First find the line with "intros Hd Hl Hlen" in the entries below, then set down exactly every line through the line with "apply bytes_at_write_bytes; [unfold fits; lia|]. apply", that line included.

[The data]

(* ===== verification/Com.v ===== *)
(** * Serial line (drivers/com.c)

    The driver polls the line status register and reads or writes one byte at a
    time.  The device is the list of the bytes that arrive, each with the values
    of the status register that are read while the driver waits for it; a wait
    that never ends has no result ([NoFuel]).  The buffer of a transfer is a
    local array of 256 bytes at the address [buffer].  The diagnostics go to any
    character sink. *)
From S2P Require Import Prelude CMem CString Sink Print.
From Stdlib Require Import Strings.String.
Import CString Print.
Open Scope list_scope.

Module Com.

Definition PORT : Z := 1016.
Definition BUF_SIZE : Z := 256.

(** The bytes to come: status values while waiting, then the byte. *)
Abbreviation uart := (list (list Z * Z)).

(** [while ((status & mask) == 0);] *)
Fixpoint wait_for (mask : Z) (statuses : list Z) : bool :=
  match statuses with
  | [] => false
  | st :: rest => if Z.land st mask =? 0 then wait_for mask rest else true
  end.

Definition read_serial (u : uart) : res (Z * uart) :=
  match u with
  | [] => NoFuel
  | (statuses, c) :: u => if wait_for 1 statuses then Ok (c, u) else NoFuel
  end.

(** The port writes of [write_serial]. *)
Definition write_serial (statuses : list Z) (a : Z) : res (list (Z * Z)) :=
  if wait_for 32 statuses then Ok [(PORT, wrap8 a)] else NoFuel.

(** [put_char_to_buffer] is empty: the byte is dropped. *)
Definition com1_handler (u : uart) : res uart :=
  '(_, u) ← read_serial u;
  Ok u.

(** [while(rx_cnt != buf_size-1)] *)
Fixpoint read_until_loop (n : nat) (m : mem) (u : uart) (buf rx_cnt end_char : Z) : res (mem * uart * Z) :=
  match n with
  | O => Ok (m, u, rx_cnt)
  | S n =>
      '(c, u) ← read_serial u;
      let m := store8 m (buf + rx_cnt) c in
      if c =? end_char then Ok (m, u, rx_cnt + 1)
      else read_until_loop n m u buf (rx_cnt + 1) end_char
  end.
Definition read_until (m : mem) (u : uart) (buf buf_size end_char : Z) : res (mem * uart * Z) :=
  '(m, u, rx_cnt) ← read_until_loop (Z.to_nat (wrap32 (buf_size - 1))) m u buf 0 end_char;
  Ok (store8 m (buf + rx_cnt) 0, u, rx_cnt).

(** [while( rx_cnt != total && rx_cnt != buf_size-1)] *)
Fixpoint read_bytes_loop (n : nat) (m : mem) (u : uart) (buf rx_cnt total : Z) : res (mem * uart * Z) :=
  match n with
  | O => Ok (m, u, rx_cnt)
  | S n =>
      if rx_cnt =? total then Ok (m, u, rx_cnt)
      else
        '(c, u) ← read_serial u;
        read_bytes_loop n (store8 m (buf + rx_cnt) c) u buf (rx_cnt + 1) total
  end.
Definition read_bytes (m : mem) (u : uart) (buf buf_size total : Z) : res (mem * uart * Z) :=
  '(m, u, rx_cnt) ← read_bytes_loop (Z.to_nat (wrap32 (buf_size - 1))) m u buf 0 total;
  Ok (store8 m (buf + rx_cnt) 0, u, rx_cnt).

(** [while(rx_total < expected_bytes)] *)
Fixpoint transfer_loop (fuel : nat) (m : mem) (u : uart) (buffer mem_addr expected rx_total : Z) :
    res (mem * uart * Z) :=
  match fuel with
  | O => NoFuel
  | S fuel =>
      if rx_total <? expected then
        '(m, u, rx_cnt) ← read_bytes m u buffer BUF_SIZE (wrap32 (expected - rx_total));
        let m := memcpy m buffer (wrap32 (mem_addr + rx_total)) rx_cnt in
        transfer_loop fuel m u buffer mem_addr expected (wrap32 (rx_total + rx_cnt))
      else Ok (m, u, rx_total)
  end.

Section Transfer.
Context {S : Type} `{CharSink S}.

(** The port writes, the result and the message of [init_serial]; [echo] is the
    byte the chip returns in loopback mode. *)
Definition init_serial (echo : Z) (s : S) : list (Z * Z) * Z * S :=
  let w := [(PORT + 1, 0); (PORT + 3, 128); (PORT, 1); (PORT + 1, 0); (PORT + 3, 3); (PORT + 2, 199);
            (PORT + 4, 11); (PORT + 4, 30); (PORT, 174)] in
  if negb (echo =? 174) then (w, 1, printl_lit "gg serial" s)
  else (w ++ [(PORT + 4, 15)], 0, s).

Definition serial_file_transfer (fuel : nat) (m : mem) (u : uart) (buffer mem_addr : Z) (s : S) :
    res (mem * uart * Z * S) :=
  let s := printl_lit "start to transfer file" s in
  '(m, u, _) ← read_until m u buffer BUF_SIZE 0;
  expected_bytes ← atoi fuel m buffer 10;
  let s := puts s (chars "expected ") in
  let s := print_hex expected_bytes s in
  let s := printl_lit " bytes" s in
  '(m, u, rx_total) ← transfer_loop fuel m u buffer mem_addr expected_bytes 0;
  let s := puts s (chars "recieved ") in
  let s := print_hex rx_total s in
  let s := printl_lit " bytes" s in
  Ok (m, u, rx_total, s).

End Transfer.

(** ** Specification *)

(** The device delivers the bytes [l], then continues with [u']. *)
Inductive delivers : uart -> list Z -> uart -> Prop :=
| delivers_nil u : delivers u [] u
| delivers_cons sts c l u u' : wait_for 1 sts = true -> delivers u l u' -> delivers ((sts, c) :: u) (c :: l) u'.

(** What the transfer prints for [n] announced bytes. *)
Definition transfer_text (n : Z) : list Z :=
  chars "start to transfer file" ++ [10] ++
  chars "expected " ++ ([48; 120] ++ hex8 n) ++ chars " bytes" ++ [10] ++
  chars "recieved " ++ ([48; 120] ++ hex8 n) ++ chars " bytes" ++ [10].

End Com.
Import Com.

Lemma delivers_app u l1 l2 u' : delivers u (l1 ++ l2) u' -> exists v, delivers u l1 v /\ delivers v l2 u'.
Proof.
  revert u. induction l1 as [|c l1 IH]; intros u Hd; [by exists u; split; [constructor|]|].
  inversion Hd as [|sts ? ? u0 ? Hw Hd']; subst. destruct (IH _ Hd') as (v & H1 & H2). exists v. split; [by constructor|done].
Qed.

Lemma read_serial_spec u c l u' : delivers u (c :: l) u' -> exists v, read_serial u = Ok (c, v) /\ delivers v l u'.
Proof. intros Hd. inversion Hd as [|sts ? ? u0 ? Hw Hd']; subst. exists u0. simpl. by rewrite Hw. Qed.

(** ** Reading into the buffer *)

Lemma read_until_loop_spec n m u u' buf cnt l e :
  delivers u (l ++ [e]) u' -> Forall (fun c => c <> e) l -> (List.length l < n)%nat ->
  read_until_loop n m u buf cnt e =
    Ok (write_bytes m (buf + cnt) (l ++ [e]), u', cnt + lenZ l + 1).
Proof.
  intros Hd Hl. revert n m u cnt Hd. induction Hl as [|c l Hc Hl IH]; intros [|n] m u cnt Hd Hn; simpl in Hn; try lia.
  - destruct (read_serial_spec _ _ _ _ Hd) as (v & Hr & Hv). inversion Hv; subst. simpl. rewrite Hr. simpl.
    rewrite Z.eqb_refl, lenZ_nil. do 3 f_equal. lia.
  - destruct (read_serial_spec _ _ _ _ Hd) as (v & Hr & Hv). cbn [read_until_loop]. rewrite Hr, res_bind_Ok.
    rewrite (proj2 (Z.eqb_neq c e)) by done. rewrite (IH n _ _ _ Hv) by lia. rewrite lenZ_cons. simpl.
    rewrite Z.add_assoc. do 3 f_equal. lia.
Qed.

(** [read_until] up to a zero byte leaves the received string in the buffer. *)
Lemma read_until_spec m u u' buf l :
  delivers u (l ++ [0]) u' -> Forall (fun c => 0 < c < 256) l -> lenZ l < 255 -> fits buf 256 ->
  exists m', read_until m u buf BUF_SIZE 0 = Ok (m', u', lenZ l + 1) /\ bytes_at m' buf (l ++ [0]) /\
    forall a, u32 a -> (a < buf \/ buf + 256 <= a) -> load8 m' a = load8 m a.
Proof.
  intros Hd Hl Hlen Hf. unfold read_until. change (Z.to_nat (wrap32 (BUF_SIZE - 1))) with 255%nat.
  rewrite (read_until_loop_spec 255 m u u' buf 0 l 0), res_bind_Ok; [|done| |unfold lenZ in *; lia].
  2:{ eapply Forall_impl; [exact Hl|]. intros c Hc. simpl in Hc. lia. }
  rewrite Z.add_0_r, Z.add_0_l. eexists. split; [reflexivity|].
  assert (Hl' : lenZ (l ++ [0]) = lenZ l + 1) by (by rewrite lenZ_app).
  pose proof (lenZ_nonneg l). unfold fits in *. split.
  - eapply bytes_at_same; [apply same_on_store8; unfold fits; lia|].
    apply bytes_at_write_bytes; [unfold fits; lia|]. apply Forall_app. split; [|by repeat constructor].
    eapply Forall_impl; [exact Hl|]. simpl. lia.
  - intros a Ha Ho. rewrite load8_store8_ne by lia. apply write_bytes_out; unfold fits; lia.
Qed.

Lemma read_bytes_loop_spec n m u u' buf cnt l total :
  delivers u l u' -> lenZ l = Z.min (total - cnt) (Z.of_nat n) -> cnt <= total ->
  read_bytes_loop n m u buf cnt total = Ok (write_bytes m (buf + cnt) l, u', cnt + lenZ l).
Proof.
  revert m u cnt l. induction n as [|n IH]; intros m u cnt l Hd Hl Hc; cbn [read_bytes_loop].
  - assert (l = []) as -> by (destruct l; [done|rewrite lenZ_cons in Hl; pose proof (lenZ_nonneg l); lia]).
    inversion Hd; subst. simpl. by rewrite lenZ_nil, Z.add_0_r.
  - destruct (Z.eqb_spec cnt total) as [->|].
    + assert (l = []) as -> by (destruct l; [done|rewrite lenZ_cons in Hl; pose proof (lenZ_nonneg l); lia]).
      inversion Hd; subst. simpl. by rewrite lenZ_nil, Z.add_0_r.
    + destruct l as [|c l]; [rewrite lenZ_nil in Hl; lia|]. rewrite lenZ_cons in Hl.
      destruct (read_serial_spec _ _ _ _ Hd) as (v & -> & Hv). rewrite res_bind_Ok, (IH _ _ _ l) by (done || lia).
      simpl. rewrite lenZ_cons, Z.add_assoc. by replace (cnt + 1 + lenZ l) with (cnt + (lenZ l + 1)) by lia.
Qed.

Lemma read_bytes_spec m u u' buf l total :
  delivers u l u' -> lenZ l = Z.min total 255 -> 0 <= total -> Forall (fun c => u8 c) l -> fits buf 256 ->
  exists m', read_bytes m u buf BUF_SIZE total = Ok (m', u', lenZ l) /\ bytes_at m' buf l /\
    forall a, u32 a -> (a < buf \/ buf + 256 <= a) -> load8 m' a = load8 m a.
Proof.
  intros Hd Hlen Ht Hl Hf. unfold read_bytes. change (Z.to_nat (wrap32 (BUF_SIZE - 1))) with 255%nat.
  rewrite (read_bytes_loop_spec 255 m u u' buf 0 l total), res_bind_Ok by (done || lia).
  rewrite Z.add_0_r, Z.add_0_l. eexists. split; [reflexivity|]. unfold fits in *. split.
  - eapply bytes_at_same; [apply same_on_store8; unfold fits; lia|]. by apply bytes_at_write_bytes; [unfold fits; lia|].
  - intros a Ha Ho. rewrite load8_store8_ne by lia. apply write_bytes_out; unfold fits; lia.
Qed.

(** ** The whole transfer *)

Lemma transfer_loop_spec fuel m u u' buffer mem_addr done_ l :
  delivers u l u' -> Forall (fun c => u8 c) l -> lenZ l <= 255 * (Z.of_nat fuel - 1) ->
  0 <= done_ -> fits buffer 256 -> 0 <= mem_addr -> mem_addr + done_ + lenZ l <= 4294967295 ->
  (buffer + 256 <= mem_addr + done_ \/ mem_addr + done_ + lenZ l <= buffer) ->
  exists m', transfer_loop fuel m u buffer mem_addr (done_ + lenZ l) done_ = Ok (m', u', done_ + lenZ l) /\
    bytes_at m' (mem_addr + done_) l /\
    forall a, u32 a -> (a < buffer \/ buffer + 256 <= a) ->
      (a < mem_addr + done_ \/ mem_addr + done_ + lenZ l <= a) -> load8 m' a = load8 m a.
Proof.
  revert m u done_ l. induction fuel as [|fuel IH]; intros m u done_ l Hd Hl Hlen H0 Hb Hm Hfit Hap; [pose proof (lenZ_nonneg l); lia|].
  cbn [transfer_loop]. destruct l as [|c0 l0] eqn:El.
  { inversion Hd; subst. rewrite lenZ_nil, Z.add_0_r, Z.ltb_irrefl. exists m. done. }
  rewrite <- El in *. assert (Hpos : 0 < lenZ l) by (rewrite El, lenZ_cons; pose proof (lenZ_nonneg l0); lia). clear El c0 l0.
  rewrite (proj2 (Z.ltb_lt _ _)) by lia. rewrite (wrap32_small (mem_addr + done_)), (wrap32_small (_ - _)) by lia.
  replace (done_ + lenZ l - done_) with (lenZ l) by lia.
  set (l1 := take 255 l). set (l2 := drop 255 l). assert (El : l = l1 ++ l2) by (symmetry; apply take_drop).
  assert (Hl1 : lenZ l1 = Z.min (lenZ l) 255) by (unfold l1, lenZ; rewrite length_take; lia).
  assert (Hl12 : lenZ l = lenZ l1 + lenZ l2) by (rewrite El at 1; apply lenZ_app). pose proof (lenZ_nonneg l2).
  assert (Hll : Forall (fun c => u8 c) (l1 ++ l2)) by (by rewrite <- El). apply Forall_app in Hll as [Hf1 Hf2].
  rewrite El in Hd. apply delivers_app in Hd as (v & Hd1 & Hd2). clearbody l1 l2.
  destruct (read_bytes_spec m u v buffer l1 (lenZ l)) as (m1 & -> & Hb1 & Ho1); [done|done|lia|done|done|].
  rewrite res_bind_Ok. unfold fits in *. rewrite !wrap32_small by lia.
  destruct (memcpy_copies m1 buffer (mem_addr + done_) l1) as (Hc1 & _ & Hc3); [done|done|unfold fits; lia..|].
  destruct (IH (memcpy m1 buffer (mem_addr + done_) (lenZ l1)) v (done_ + lenZ l1) l2) as (m' & Hr & Hb' & Ho');
    [done|done|lia|lia|lia|lia|lia|lia|].
  replace (done_ + lenZ l1 + lenZ l2) with (done_ + lenZ l) in * by lia. exists m'. split; [exact Hr|].
  replace (mem_addr + (done_ + lenZ l1)) with (mem_addr + done_ + lenZ l1) in * by lia. split.
  - rewrite El. apply bytes_at_app. split; [|done]. eapply bytes_at_same; [|exact Hc1].
    intros a Ha. apply Ho'; lia.
  - intros a Ha Hob Hod. rewrite Ho', Hc3, Ho1 by lia. done.
Qed.

Lemma transfer_prints {S} `{CharSink S} n (s : S) :
  printl_lit " bytes" (print_hex n (puts (printl_lit " bytes" (print_hex n
    (puts (printl_lit "start to transfer file" s) (chars "expected ")))) (chars "recieved "))) =
  puts s (transfer_text n).
Proof. unfold printl_lit. rewrite !print_hex_spec, <- !puts_app. unfold transfer_text. by rewrite <- !app_assoc. Qed.

(** File transfer over the serial line: when the sender announces the
    length of the file in decimal, ended by a zero byte, and then sends the
    file, [serial_file_transfer] returns, stores exactly the file at the given
    address (in pieces of at most 255 bytes through the local buffer), reads
    no byte beyond it, changes no other memory, and reports the length. *)
Lemma serial_transfer_stores_file {S} `{CharSink S} fuel m u u' buffer mem_addr (s : S) digits file :
  delivers u (digits ++ [0] ++ file) u' ->
  Forall (fun c => 48 <= c <= 57) digits -> lenZ digits < 255 -> value_of 10 digits = lenZ file ->
  Forall (fun c => u8 c) file -> lenZ digits < Z.of_nat fuel -> lenZ file <= 255 * (Z.of_nat fuel - 1) ->
  0 < buffer -> fits buffer 256 -> 0 <= mem_addr -> mem_addr + lenZ file <= 4294967295 ->
  (buffer + 256 <= mem_addr \/ mem_addr + lenZ file <= buffer) ->
  exists m', serial_file_transfer fuel m u buffer mem_addr s =
      Ok (m', u', lenZ file, puts s (transfer_text (lenZ file))) /\
    bytes_at m' mem_addr file /\
    forall a, u32 a -> (a < buffer \/ buffer + 256 <= a) -> (a < mem_addr \/ mem_addr + lenZ file <= a) ->
      load8 m' a = load8 m a.
Proof.
  intros Hd Hdig Hdl Hval Hfile Hf1 Hf2 Hb0 Hb Hm Hfit Hap. pose proof (lenZ_nonneg file).
  rewrite app_assoc in Hd. apply delivers_app in Hd as (v & Hd1 & Hd2). unfold serial_file_transfer.
  destruct (read_until_spec m u v buffer digits) as (m1 & -> & Hb1 & Ho1); [done| |done|done|].
  { eapply Forall_impl; [exact Hdig|]. simpl. lia. }
  rewrite res_bind_Ok. assert (Hc : cstr m1 buffer digits).
  { unfold cstr, fits in *. split_and!; [done| |lia|pose proof (lenZ_nonneg digits); lia].
    eapply Forall_impl; [exact Hdig|]. simpl. lia. }
  rewrite (atoi_spec _ _ _ _ _ Hc Hf1), value_of_schar by (eapply Forall_impl; [exact Hdig|]; simpl; lia).
  rewrite Hval, res_bind_Ok, wrap32_small by lia.
  destruct (transfer_loop_spec fuel m1 v u' buffer mem_addr 0 file) as (m' & Ht & Hb' & Ho'); [done|done|lia|lia|done|lia|lia|lia|].
  rewrite Z.add_0_l in Ht. rewrite Z.add_0_r in Hb', Ho'. rewrite Ht, res_bind_Ok, transfer_prints.
  exists m'. split; [done|]. split; [done|]. intros a Ha Hob Hod. rewrite Ho', Ho1 by done. done.
Qed.

(** A sink that keeps the text. *)
Definition log_sink : CharSink (list Z) :=
  {| put := fun s c => s ++ [c]; text_is := eq; sink_cap := 4294967296;
     put_text := fun s L c Hs _ _ => f_equal (fun x => x ++ [c]) Hs |}.

Lemma serial_transfer_stores_file_witness :
  exists m', @serial_file_transfer _ log_sink 9 ∅ [([0; 1], 51); ([1], 0); ([0; 0; 97], 7); ([1], 8); ([1], 9); ([1], 5)]
      500 0 [] = Ok (m', [([1], 5)], 3, @puts _ log_sink [] (transfer_text 3)) /\
    bytes_at m' 0 [7; 8; 9].
Proof.
  destruct (@serial_transfer_stores_file _ log_sink 9 ∅
    [([0; 1], 51); ([1], 0); ([0; 0; 97], 7); ([1], 8); ([1], 9); ([1], 5)] [([1], 5)] 500 0 [] [51] [7; 8; 9])
    as (m' & H1 & H2 & _); try reflexivity; try lia; unfold fits; try (vm_compute; intuition congruence).
  - repeat (constructor; [reflexivity|]). constructor.
  - repeat (constructor; [lia|]). constructor.
  - repeat (constructor; [lia|]). constructor.
  - exists m'. split; [exact H1|exact H2].
Defined.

[/The data]

- Exercise answer:
  intros Hd Hl Hlen Hf. unfold read_until. change (Z.to_nat (wrap32 (BUF_SIZE - 1))) with 255%nat.
  rewrite (read_until_loop_spec 255 m u u' buf 0 l 0), res_bind_Ok; [|done| |unfold lenZ in *; lia].
  2:{ eapply Forall_impl; [exact Hl|]. intros c Hc. simpl in Hc. lia. }
  rewrite Z.add_0_r, Z.add_0_l. eexists. split; [reflexivity|].
  assert (Hl' : lenZ (l ++ [0]) = lenZ l + 1) by (by rewrite lenZ_app).
  pose proof (lenZ_nonneg l). unfold fits in *. split.
  - eapply bytes_at_same; [apply same_on_store8; unfold fits; lia|].
    apply bytes_at_write_bytes; [unfold fits; lia|]. apply Forall_app. split; [|by repeat constructor].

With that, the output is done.